**What is required:** For the listing below, return the line containing "(subjects (FIFO_schedule programs pc)).", the line containing "- cbn [subjects flat_map app].", and all lines in between, exactly as written and nothing else.

**Source data:**
Lemma copy_of_trans p q r : copy_of p q -> copy_of q r -> copy_of p r.
Proof.
  intros (H1 & c1 & E1) (H2 & c2 & E2). split; [congruence|].
  exists (c1 ++ c2). rewrite E1, E2, app_assoc. reflexivity.
Qed.

Lemma pq_push_In x p q : In x (pq_push p q) -> x = p \/ In x q.
Proof.
  intros H. apply (Permutation_in _ (pq_push_perm p q)) in H.
  destruct H; auto.
Qed.

Lemma enqueue_all_In x programs : forall q,
  In x (enqueue_all programs q) ->
  In x q \/ exists y, In y programs /\ x = with_state READY y.
Proof.
  induction programs as [|p rest IH]; intros q H; cbn [enqueue_all fold_left] in H;
    [left; exact H|].
  apply IH in H. destruct H as [H|(y & Hy & ->)].
  - apply pq_push_In in H. destruct H as [->|H]; [|left; exact H].
    right. exists p. split; [left; reflexivity | reflexivity].
  - right. exists y. split; [right; exact Hy | reflexivity].
Qed.

Lemma subjects_FIFO_schedule programs : forall pc,
  Forall (fun x => exists y, In y programs /\ copy_of y x)
    (subjects (FIFO_schedule programs pc)).
Proof.
  induction programs as [|p rest IH]; intros pc; cbn [FIFO_schedule];
    [constructor|].
  rewrite subjects_app. apply Forall_app. split.
  - cbn [subjects flat_map app].
    repeat constructor; exists p; (split; [left; reflexivity|]).
    + apply copy_of_refl.
    + apply copy_of_fields; reflexivity.
    + split; [reflexivity|]. exists (operations p).
      cbn [operations with_operations]. rewrite app_nil_r. reflexivity.
  - eapply Forall_impl; [|apply IH]. cbv beta.
    intros x (y & Hy & Hc). exists y. split; [right; exact Hy | exact Hc].
Qed.

Lemma subjects_SRTF_schedule fuel : forall pc q,
  Forall (fun x => exists y, In y q /\ copy_of y x)
    (subjects (SRTF_schedule fuel pc q)).
Proof.
  induction fuel as [|fuel IH]; intros pc q; cbn [SRTF_schedule];
    [constructor|].
  destruct q as [|p rest]; [constructor|].
  destruct (consume (operations p)) as [ops'|] eqn:Hc; [|constructor].
  assert (Hp2 : copy_of p
                  (with_operations ops' (with_state RUNNING (identified pc p)))).
  { split.
    - cbn [running_time with_operations with_state].
      apply identified_running_time.
    - cbn [operations with_operations]. apply consume_suffix, Hc. }
  rewrite subjects_app. apply Forall_app. split.
  - cbn [turn_records subjects flat_map app].
    repeat constructor; exists p; (split; [left; reflexivity|]).
    + apply copy_of_refl.
    + split; [apply identified_running_time|]. exists [].
      rewrite identified_operations. reflexivity.
    + exact Hp2.
  - eapply Forall_impl; [|apply IH]. cbv beta.
    intros x (y & Hy & Hxy). unfold turn_queue in Hy.
    cbn [operations with_operations] in Hy.
    destruct ops' as [|o l].
    + exists y. split; [right; exact Hy | exact Hxy].
    + apply pq_push_In in Hy. destruct Hy as [->|Hy].
      * exists p. split; [left; reflexivity|].
        eapply copy_of_trans; [|exact Hxy].
        eapply copy_of_trans; [exact Hp2|].
        split; [reflexivity | exists []; reflexivity].
      * exists y. split; [right; exact Hy | exact Hxy].
Qed.

Lemma ends_wellb_correct ops : ends_wellb ops = true -> ends_well ops.
Proof.
  unfold ends_wellb. intros H. destruct (rev ops) as [|e l] eqn:E;
    [discriminate|].
  exists (rev l), e. split.
  - rewrite <- (rev_involutive ops), E. reflexivity.
  - apply negb_true_iff. exact H.
Qed.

**Completed exercise:**
    (subjects (FIFO_schedule programs pc)).
Proof.
  induction programs as [|p rest IH]; intros pc; cbn [FIFO_schedule];
    [constructor|].
  rewrite subjects_app. apply Forall_app. split.
  - cbn [subjects flat_map app].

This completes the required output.